Last week I discussed some of the elements of the passive aggressive personality disorder.
Individuals with a passive aggressive personality can be difficult to deal with and can make life miserable for those around them.
Here are two examples of how a passive aggressive personality can assert itself:
A teen-ager has been asked four times to set the table. When he finally begins the task, he spills a glass of milk and “accidentally” drops a new china plate and smashes it.
A nurse is all smiles and pleasant to patients while the doctor is in the examining room. But as soon as the doctor exits, the nurse becomes cold, aloof and disinterested. The patient leaves with a bad impression of the doctor’s overall treatment team and ends up switching to another doctor.
When you encounter a passive aggressive personality like the nurse of the teen-ager, do not put them in areas where their performance can go unnoticed or where they have the freedom to sabotage part of the operation.
A receptionist who might have a passive aggressive personality could destroy future customer or client contacts. She would be the first contact a future customer or client would have with a company.

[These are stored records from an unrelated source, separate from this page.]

(* ===== verification/CpuTiming.v ===== *)
(** * CPU timing

    The cycle cost of guest instructions: the load-delay interlock of
    src/runtime/include/psx_cyc.h and the load costs of src/runtime/src/memory.c,
    the mult/div and GTE completion deadlines of src/runtime/src/psx_cycles.c,
    the register masks of src/runtime/include/psx_instr_cost.h and the
    instruction-cache fetch cost of src/runtime/src/psx_icache.c, in the build
    with PSX_ENABLE_BLOCK_CYCLES, outside lockstep replays.

    The clock is an interface, [GuestClock], that Scheduler.v implements. *)

From Stdlib Require Import Ascii String.
From S2P Require Import Prelude.
Import Datatypes.

Module Timing.

(** ** State *)

#[projections(primitive)] Record State (C : Type) := mkState {
  read_absorb : list Z; read_absorb_which : Z; read_fudge : Z; ld_which_t : Z; ld_absorb : Z;
  muldiv_ts_done : Z; gte_ts_done : Z; s_icache_tv : list Z; clock : C
}.
Arguments mkState {C}. Arguments read_absorb {C} s. Arguments read_absorb_which {C} s. Arguments read_fudge {C} s.
Arguments ld_which_t {C} s. Arguments ld_absorb {C} s. Arguments muldiv_ts_done {C} s. Arguments gte_ts_done {C} s.
Arguments s_icache_tv {C} s. Arguments clock {C} s.
#[export] Instance eta_State C : Eta (State C) := fun s =>
  mkState (read_absorb s) (read_absorb_which s) (read_fudge s) (ld_which_t s) (ld_absorb s) (muldiv_ts_done s)
    (gte_ts_done s) (s_icache_tv s) (clock s).
(** A round writes a frame, so [max_frames] rounds are enough. *)
Definition xa_resample_to_44100 (inp : list (Z * Z)) (sample_rate max_frames : Z) : list (Z * Z) :=
  if (Z.of_nat (length inp) <=? 0) || (sample_rate <=? 0) || (max_frames <=? 0) then [] else
  let '(_, _, out) :=
    pwhile (Z.to_pos max_frames)
      (fun x => (x.1.1 <? Z.of_nat (length inp)) && (Z.of_nat (length x.2) <? max_frames))
      (resample_step inp sample_rate) (0, 0, []) in
  rev out.

Definition interleave (l : list (Z * Z)) : list Z := flat_map (fun p => [p.1; p.2]) l.

Definition delivery_zero : CDROMSectorDelivery := mkDelivery 0 0 0 0 0 false false 0.

Definition xa_is_audio_realtime (d : CDROMSectorDelivery) : bool :=
  (raw_mode d =? CDROM_SECTOR_MODE2) &&
  (Z.land (xa_submode d) (Z.lor XA_SUBMODE_AUDIO XA_SUBMODE_REALTIME) =? Z.lor XA_SUBMODE_AUDIO XA_SUBMODE_REALTIME).

Definition classify_raw_sector (raw : option (list Z)) : CDROMSectorDelivery :=
  match raw with
  | None => delivery_zero
  | Some raw_data =>
      let d := delivery_zero <| raw_mode := aget raw_data 15 |> in
      if raw_mode d =? CDROM_SECTOR_MODE2 then
        d <| xa_file := aget raw_data (XA_SUBHEADER_OFFSET + 0) |> <| xa_channel := aget raw_data (XA_SUBHEADER_OFFSET + 1) |>
          <| xa_submode := aget raw_data (XA_SUBHEADER_OFFSET + 2) |> <| xa_coding := aget raw_data (XA_SUBHEADER_OFFSET + 3) |>
      else d
  end.

(** ** Sectors *)

Section Sectors.
Context {H : Type} `{I : Iso H}.
Abbreviation St := (State H).
Implicit Types s : St.

Definition xa_reset_decode : St -> St := on_xa (fun x =>
  mkXa (0, 0) (0, 0) 0xFF 0xFF 0xFF false).
(* ===== verification/CdromProtocol.v ===== *)
(** * CD-ROM controller: responses and interrupts

    What holds of every run of Cdrom.v: the buffers and cursors stay in their
    bounds, a response the guest has not acknowledged is never replaced, and a
    response raises I_STAT bit 2 once, exactly when its presentation delay has
    run out.

    [Quiet], [Silent] and [Answered] relate the states around a helper of
    cdrom.c: it leaves the response alone, it only builds response bytes, it
    produces one response.  The hint database [cd] chains their lemmas through
    the bodies of the commands. *)

From Stdlib Require Import Ascii String.
From S2P Require Import Prelude Bus Rings Cdrom.
Import Datatypes Cdrom.
Import (hints) Cdrom.

Module CdProtocol.

(** ** The history of interrupts *)

Definition is_response (ev : Ev) : bool :=
  match ev with RingRec k d _ => (k =? EV_DEQ) && (d =? SRC_CD_IRQ) | IrqRaise _ _ => false end.

(** Interrupts raised and responses produced in a log. *)
Definition raised (l : list Ev) : Z := Z.of_nat (length (List.filter is_raise l)).
Definition responses (l : list Ev) : Z := Z.of_nat (length (List.filter is_response l)).

Lemma raised_snoc l ev : raised (l ++ [ev]) = raised l + (if is_raise ev then 1 else 0).
Proof. unfold raised. rewrite List.filter_app, length_app. simpl. case_match; simpl; lia. Qed.
Lemma responses_snoc l ev : responses (l ++ [ev]) = responses l + (if is_response ev then 1 else 0).
Proof. unfold responses. rewrite List.filter_app, length_app. simpl. case_match; simpl; lia. Qed.

Create HintDb cd discriminated.
#[local] Hint Constants Opaque : cd.
#[local] Hint Variables Opaque : cd.

Section Protocol.
Context {H : Type} `{I : Iso H}.
Abbreviation St := (State H).
Implicit Types s : St.

(** The response is armed and waits for its delay. *)
Definition armed (r : Regs) : bool := irq_enabled r && negb (cdrom_intc_request_latched r).
(** Presenting it now raises the interrupt. *)
Definition due (r : Regs) : bool := armed r && (cdrom_irq_present_delay r <=? 0).

(** ** Frames *)

(** The part of the registers the interrupt logic reads. *)
Definition irq_view (r : Regs) : Z * Z * bool * Z * Z :=
  (irq_flag r, irq_enable r, cdrom_intc_request_latched r, cdrom_irq_generation r, cdrom_irq_present_delay r).
Definition response_view (f : Fifos) : list Z * Z * Z := (response_fifo f, response_read f, response_count f).

Record Silent (s s' : St) : Prop := mkSilent {
  si_view : irq_view (regs s') = irq_view (regs s);
  si_queue : queued_cmd s' = queued_cmd s;
  si_istat : i_stat s' = i_stat s;
  si_raised : raised (log s') = raised (log s);
  si_responses : responses (log s') = responses (log s)
}.

Record Quiet (s s' : St) : Prop := mkQuiet {
  qu_silent : Silent s s';
  qu_response : response_view (fifos s') = response_view (fifos s)
}.
(** C16: the invariant of every run: from cdrom_init through any sequence of
    register reads and writes, DMA reads, advances and settings, the parameter
    and response counters stay within their 16-byte FIFOs, the sector cursor
    within the sector and the sector within its 2340-byte buffer, a sector that
    is available has bytes left, the delays of a pending command and of the
    sector stream are positive while they count, and a queued command always
    has an unacknowledged response to wait for. *)
Theorem cdrom_reachable_safe s :
  reachable s ->
  0 <= param_count (fifos s) <= Z.of_nat (length (param_fifo (fifos s))) /\
  0 <= response_read (fifos s) <= response_count (fifos s) /\
  response_count (fifos s) <= Z.of_nat (length (response_fifo (fifos s))) /\
  0 <= sector_read_pos (sector s) <= sector_size (sector s) /\
  sector_size (sector s) <= Z.of_nat (length (sector_buffer (sector s))) /\
  (sector_available (sector s) = true -> sector_read_pos (sector s) < sector_size (sector s)) /\
  (p_pending (pending s) = true -> 0 < p_delay (pending s)) /\
  (reading (drive s) = true -> 0 < read_delay (drive s)) /\
  (q_pending (queued_cmd s) = true -> irq_flag (regs s) <> 0) /\
  0 <= cdrom_irq_present_delay (regs s) <= CDROM_IRQ_PRESENT_DELAY.
Proof.
  intros R. destruct (reachable_safe s R) as [J Hd].
  destruct (inv_fifos _ _ J) as [Lp _ Cp Lr _ Rd Pu]. destruct (inv_sector _ _ J) as [Lb _ Ps Sz _ Av].
  unfold PARAM_FIFO_SIZE, RESPONSE_FIFO_SIZE, SECTOR_BUFFER_SIZE, WHOLE_SECTOR_SIZE, RAW_SECTOR_SIZE, WHOLE_SECTOR_OFFSET in *.
  rewrite Lp, Lr, Lb. repeat split; try done; try lia; try apply J. all: apply (inv_regs _ _ J).
Qed.

(** C15: at most one interrupt per response, however a run goes on: the interrupts
    raised, and the one still to come when the current response is not presented
    yet, are no more than the responses produced; from any reachable state on, the
    new interrupts are no more than the new responses and the one that state still
    has to present, so a response already presented, or no response at all, raises
    nothing; and after a write that acknowledges the response they are no more
    than the responses produced from that write on, so an acknowledged response is
    never presented (again), its presentation delay run out or not. *)
Theorem cdrom_raises_once s ops :
  reachable s ->
  raised (log s) + to_come (regs s) <= responses (log s) /\
  (let s' := run_from ops s in
   raised (log s') - raised (log s) + to_come (regs s') <= responses (log s') - responses (log s) + to_come (regs s)) /\
  (forall e addr v, acknowledges (OpWrite addr v) s = true -> Z.ldiff (irq_flag (regs s)) (Z.land (u8 v) 0x1F) = 0 ->
   let s' := run_from ops (step e (OpWrite addr v) s) in
   raised (log s') - raised (log s) + to_come (regs s') <= responses (log s') - responses (log s)).
Proof.
  intros R%reachable_ledger. pose proof (le_flag _ _ R) as F. split; [pose proof (le_count _ _ R); lia|]. split.
  - assert (L : Ledger (raised (log s) + to_come (regs s) - responses (log s)) s) by (split; [done|lia]).
    cbv zeta. pose proof (le_count _ _ (run_ledger _ ops _ L)). lia.
  - intros e addr v A C. cbv zeta. pose proof (le_count _ _ (run_ledger _ ops _ (ledger_cleared e addr v s F A C))).
    change (cdrom_write e addr v s) with (step e (OpWrite addr v) s) in *. lia.
Qed.

End Operations.

End CdSafety.
(* ===== verification/CdromStream.v ===== *)
(** * CD-ROM controller: reading the disc, and XA audio

    Part 1: positions on the disc in minutes, seconds and frames.  Part 2: a
    guest that reads through the command interface (SetLoc, ReadN, then for each
    sector: wait, drain by DMA, acknowledge) gets the disc's sectors in order.
    Part 3: the resampler of XA audio against its closed form. *)

From Stdlib Require Import Ascii String.
From S2P Require Import Prelude Bus Rings Cdrom CdromProtocol CdromSafety.
Import Datatypes Cdrom CdProtocol CdSafety.
Import (hints) Cdrom.

Module CdStream.

(** ** Positions *)

(** Minutes, seconds and frames of a disc position. *)
Definition msf_ok (p : Z * Z * Z) : Prop :=
  let '(m, s, f) := p in 0 <= m <= 99 /\ 0 <= s < 60 /\ 0 <= f < 75.
Definition lba_of (p : Z * Z * Z) : Z := let '(m, s, f) := p in msf_to_lba m s f.

Lemma bcd_bin x : 0 <= x <= 99 -> bcd_to_bin (bin_to_bcd x) = x.
Proof.
  intros Hx. assert (A : forallb (fun x => bcd_to_bin (bin_to_bcd x) =? x) (seqZ 0 100) = true) by (vm_compute; reflexivity).
  apply Z.eqb_eq. by apply (forallb_seqZ _ 0 100 A); lia.
Qed.

(** The next position, without a bound on the minutes. *)
Definition sf_ok (p : Z * Z * Z) : Prop := let '(m, s, f) := p in 0 <= m /\ 0 <= s < 60 /\ 0 <= f < 75.

Lemma advance_msf_lba p : sf_ok p -> sf_ok (advance_msf p) /\ lba_of (advance_msf p) = lba_of p + 1.
Proof.
  destruct p as [[m s] f]. intros (Hm & Hs & Hf). unfold advance_msf, lba_of, sf_ok, msf_to_lba. cbv zeta.
  destruct (Z.leb_spec 75 (f + 1)); [destruct (Z.leb_spec 60 (s + 1))|destruct (Z.leb_spec 60 s)]; split; repeat split; lia.
Qed.

(** lba_to_msf inverts msf_to_lba. *)
Lemma lba_to_msf_inverse m s f : sf_ok (m, s, f) -> lba_to_msf (msf_to_lba m s f) 150 = (m, s, f).
Proof.
  intros (Hm & Hs & Hf). unfold lba_to_msf, msf_to_lba. cbv zeta.
  replace ((m * 60 + s) * 75 + f - 150 + 150) with (m * 4500 + (s * 75 + f)) by lia.
  replace (m * 4500 + (s * 75 + f) <? 0) with false by (symmetry; apply Z.ltb_ge; lia).
  change (60 * 75) with 4500. set (x := m * 4500 + (s * 75 + f)).
  assert (Hq : Z.quot x 4500 = m) by (unfold x; dlia). assert (Hr : Z.rem x 4500 = s * 75 + f) by (unfold x; dlia).
  rewrite Hq, Hr. f_equal; [f_equal|]; dlia.
Qed.

(** ** A guest reading the disc *)

Section Reading.
Context {H : Type} `{I : Iso H}.
Abbreviation St := (State H).
Implicit Types s : St.

(** The 2048 data bytes of a sector of the disc [h]. *)
Definition disc_sector (h : H) (lba : Z) : list Z :=
  match iso_read_raw_sector h lba with
  | Some r => take 2048 (drop 24 r)
  | None => default (replicate 2048 0) (iso_read_sector h lba)
  end.

(** A sector as DMA words. *)
Definition word_of (l : list Z) (i : Z) : Z :=
  aget l (4 * i) + aget l (4 * i + 1) * 0x100 + aget l (4 * i + 2) * 0x10000 + aget l (4 * i + 3) * 0x1000000.
Definition sector_words (l : list Z) : list Z := map (word_of l) (seqZ 0 512).

(** *** The guest's side *)

Definition dma_words (trace : bool) (e : Env) (n : nat) (s : St) : list Z * St :=
  Nat.iter n (fun x => let '(l, s) := x in let '(w, s) := cdrom_dma_read trace e s in (l ++ [w], s)) ([], s).

Definition acknowledge (e : Env) (s : St) : St :=
  cdrom_write e 0x1F801803 0x1F (cdrom_write e 0x1F801800 1 s).

(** Wait [cycles], request the data, drain it, acknowledge the interrupt. *)
Definition guest_sector (trace : bool) (e : Env) (cycles : Z) (s : St) : list Z * St :=
  let s := cdrom_advance e cycles s in
  let s := cdrom_write e 0x1F801803 0x80 (cdrom_write e 0x1F801800 0 s) in
  let '(l, s) := dma_words trace e 512 s in
  (l, acknowledge e s).

(** A command with its parameters, and the acknowledgement of its response. *)
Definition guest_command (e : Env) (cmd : Z) (params : list Z) (s : St) : St :=
  let s := cdrom_write e 0x1F801800 0 s in
  let s := fold_left (fun s p => cdrom_write e 0x1F801802 p s) params s in
  acknowledge e (cdrom_write e 0x1F801801 cmd s).

Definition guest_seek (e : Env) (p : Z * Z * Z) (s : St) : St :=
  let '(m, sc, f) := p in
  guest_command e 0x06 [] (guest_command e 0x02 [bin_to_bcd m; bin_to_bcd sc; bin_to_bcd f] s).

Fixpoint guest_sectors (trace : bool) (e : Env) (waits : list Z) (s : St) : list (list Z) * St :=
  match waits with
  | [] => ([], s)
  | c :: waits => let '(l, s) := guest_sector trace e c s in
                  let '(ls, s) := guest_sectors trace e waits s in (l :: ls, s)
  end.
(* ===== verification/Memory.v ===== *)
(** * Memory map

    src/runtime/src/memory.c: region decoding of guest addresses with the RAM
    mirrors, the three access widths, the registers of the I/O window that
    memory.c owns (memory control, RAM size, I_STAT, I_MASK, cache control), the
    pages tracked for code written at run time, the guard of the compiled text
    image and the generation counters of watched overlay pages.

    [State] is the statics of the file.  RAM and scratchpad are maps from offset
    to byte, absent bytes being the zeros memory_init writes.  The other devices
    of the I/O window, and the overlay loader, are the class [Devices]; since a
    DMA register write can run a transfer through RAM, its members act on the
    whole state.  Lockstep recording is off (g_ls_mode is 0), and hooks that only
    observe (debug server, parity and card traces) are left out.  The load
    costs of the same file are in CpuTiming.v. *)

From S2P Require Import Prelude Bus Rings.

Module Mem.

(** ** Constants *)

Definition RAM_SIZE := 2 * 1024 * 1024.
Definition SCRATCHPAD_SIZE := 1024.
Definition BIOS_ROM_SIZE := 512 * 1024.
Definition DIRTY_RAM_KERNEL_TRACK_BYTES := 0x10000.
Definition DIRTY_RAM_PAGE_SHIFT := 12.
Definition DIRTY_RAM_PAGE_COUNT := Z.shiftr RAM_SIZE DIRTY_RAM_PAGE_SHIFT.
Definition DIRTY_RAM_BITMAP_WORDS := (DIRTY_RAM_PAGE_COUNT + 31) / 32.
Definition IMASK_TRACE_CAP := 4096.
Definition D44_PHYS := 0x00079D44.
Definition D44_RING_CAP := 32.

Definition psx_phys_addr (addr : Z) : Z :=
  let phys := Z.land addr 0x1FFFFFFF in
  if phys <? 0x00800000 then Z.land phys (RAM_SIZE - 1) else phys.

(** ** State *)

(** The globals an access reads: SR behind sr_ptr, the last store's PC, the
    CPU's $a0 when the debugger knows it, the executing function, the exception
    flag, the DMA in flight, the frame count, and the two test switches of the
    environment. *)
Record Env := mkEnv {
  sr_ptr : option Z; g_debug_last_store_pc : Z; debug_cpu_a0 : option Z; g_debug_current_func_addr : Z;
  in_exception : Z; g_dma_exec_depth : Z; g_dma_cur_ch : Z; g_dma_cur_madr : Z; g_dma_cur_bcr : Z; s_frame_count : Z;
  dirty_ram_force_interp : bool; dirty_ram_shellwin_interp : bool
}.

Record ImaskTraceEntry := mkImask {
  old_mask : Z; new_mask : Z; caller : Z; store_pc : Z; width : Z; bit7_set : bool; bit7_clear : bool; in_exc : Z
}.
Record D44Entry := mkD44 {
  d44_seq : Z; d44_val : Z; d44_old : Z; d44_store_pc : Z; dma_depth : Z; dma_ch : Z; dma_madr : Z; dma_bcr : Z; d44_frame : Z
}.

#[projections(primitive)] Record Code := mkCode {
  dirty_ram_bitmap : list Z; g_dirty_ram_code_gen : Z;
  text_ref_image : option (list Z); text_ref_lo : Z; text_ref_hi : Z;
  text_modified_bitmap : list Z; text_diverged_bitmap : list Z; g_text_native_blocked : Z; g_text_diverged_pages : Z;
  overlay_watch_bitmap : list Z; overlay_page_gen : list Z
}.
#[export] Instance eta_Code : Eta Code := fun c =>
  mkCode (dirty_ram_bitmap c) (g_dirty_ram_code_gen c) (text_ref_image c) (text_ref_lo c) (text_ref_hi c)
    (text_modified_bitmap c) (text_diverged_bitmap c) (g_text_native_blocked c) (g_text_diverged_pages c)
    (overlay_watch_bitmap c) (overlay_page_gen c).

#[projections(primitive)] Record Io := mkIo {
  mem_ctrl : list Z; ram_size_reg : Z; cache_ctrl : Z; i_stat : Z; i_mask : Z;
  imask_trace : gmap Z ImaskTraceEntry; imask_trace_idx : Z; imask_trace_count : Z;
  imask_bit7_set_count : Z; imask_bit7_clear_count : Z; g_vblank_ack_count : Z;
  g_shadow_mmio_watch : Z; g_shadow_mmio_hits : Z; g_kseg2_ignored_reads : Z; g_kseg2_ignored_writes : Z;
  g_io_openbus_reads : Z; g_io_openbus_writes : Z; g_d44_ring : Rings.Ring D44Entry
}.
#[export] Instance eta_Io : Eta Io := fun i =>
  mkIo (mem_ctrl i) (ram_size_reg i) (cache_ctrl i) (i_stat i) (i_mask i) (imask_trace i) (imask_trace_idx i)
    (imask_trace_count i) (imask_bit7_set_count i) (imask_bit7_clear_count i) (g_vblank_ack_count i)
    (g_shadow_mmio_watch i) (g_shadow_mmio_hits i) (g_kseg2_ignored_reads i) (g_kseg2_ignored_writes i)
    (g_io_openbus_reads i) (g_io_openbus_writes i) (g_d44_ring i).

#[projections(primitive)] Record State (W : Type) := mkState {
  ram : gmap Z Z; scratchpad : gmap Z Z; bios_rom : list Z; s_bios_checksum : Z; code : Code; io : Io; world : W
}.
Arguments mkState {W}. Arguments ram {W} s. Arguments scratchpad {W} s. Arguments bios_rom {W} s.
Arguments s_bios_checksum {W} s. Arguments code {W} s. Arguments io {W} s. Arguments world {W} s.
#[export] Instance eta_State W : Eta (State W) := fun s =>
  mkState (ram s) (scratchpad s) (bios_rom s) (s_bios_checksum s) (code s) (io s) (world s).

(** The other end of the I/O window: sio.c, dma.c, timers.c, cdrom.c, gpu.c,
    mdec.c, spu.c, the deadline catch-up of psx_cycles.c and overlay_loader.c. *)
Class Devices (W : Type) := {
  psx_devices_mmio_sync : State W -> State W;
  sio_tick : Z -> State W -> State W;
  sio_read : Z -> State W -> Z * State W;
  sio_write : Z -> Z -> State W -> State W;
  dma_read : Z -> State W -> Z * State W;
  dma_write : Z -> Z -> State W -> State W;
  dma_write_masked : Z -> Z -> Z -> State W -> State W;
  timers_read : Z -> State W -> Z * State W;
  timers_write : Z -> Z -> State W -> State W;
  cdrom_read : Z -> State W -> Z * State W;
  cdrom_write : Z -> Z -> State W -> State W;
  gpu_read_gpuread : State W -> Z * State W;
  gpu_read_gpustat : State W -> Z * State W;
  gpu_set_gp0_source : Z -> State W -> State W;
  gpu_write_gp0 : Z -> State W -> State W;
  gpu_write_gp1 : Z -> State W -> State W;
  mdec_read : Z -> State W -> Z * State W;
  mdec_write : Z -> Z -> State W -> State W;
  spu_read : Z -> State W -> Z * State W;
  spu_write : Z -> Z -> State W -> State W;
  overlay_loader_active_write_check : Z -> Z -> W -> W;
}.

(** ** Bytes *)

Definition byte_at (m : gmap Z Z) (i : Z) : Z := default 0 (m !! i).
Definition read16 (m : gmap Z Z) (i : Z) : Z := Z.lor (byte_at m i) (Z.shiftl (byte_at m (i + 1)) 8).
Definition read32 (m : gmap Z Z) (i : Z) : Z :=
  Z.lor (Z.lor (Z.lor (byte_at m i) (Z.shiftl (byte_at m (i + 1)) 8)) (Z.shiftl (byte_at m (i + 2)) 16))
    (Z.shiftl (byte_at m (i + 3)) 24).
Definition write8 (i v : Z) (m : gmap Z Z) : gmap Z Z := <[i := u8 v]> m.
Definition write16 (i v : Z) (m : gmap Z Z) : gmap Z Z := write8 (i + 1) (Z.shiftr v 8) (write8 i v m).
Definition write32 (i v : Z) (m : gmap Z Z) : gmap Z Z :=
  write8 (i + 3) (Z.shiftr v 24) (write8 (i + 2) (Z.shiftr v 16) (write16 i v m)).

(** ROM words. *)
Definition rom16 (l : list Z) (i : Z) : Z := Z.lor (aget l i) (Z.shiftl (aget l (i + 1)) 8).
Definition rom32 (l : list Z) (i : Z) : Z :=
  Z.lor (Z.lor (Z.lor (aget l i) (Z.shiftl (aget l (i + 1)) 8)) (Z.shiftl (aget l (i + 2)) 16)) (Z.shiftl (aget l (i + 3)) 24).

Passive aggressives are not good members of a team. If their behavior becomes intolerable, they should be terminated or encouraged to get help for their problems.
Adolescents and teen-agers are by definition self-centered and confrontational with authority figures. They can also be passive aggressive.
If your children exhibit some of these characteristics, it may be necessary to spend extra time explaining why you want them to do a certain thing and why it fits in with the rest of the family’s goals.
Enlisting the teens’ support and showing them love and affection can go a long way toward helping them through this turbulent time of life, as well as helping them overcome their passive aggressive tendencies. Counseling may be helpful if the problem persists.
If you are married to a passive aggressive personality or work for one, try not to put yourself in a position of being dependent on them at critical moments. These individuals have a way of hurting when it can hurt the most.
Have your employer put things in writing about your role or job in the organization.
Attempt to get your spouse to verbally communicate dissatisfaction or anger rather than using an indirect approach when expressing dissatisfaction.
If you are passive aggressive, learn to be “up front.” Sit down with a close friend and talk about how you come across with others or to others.
The friend should be honest and objective in helping you. Professional counseling may also be indicated in this case.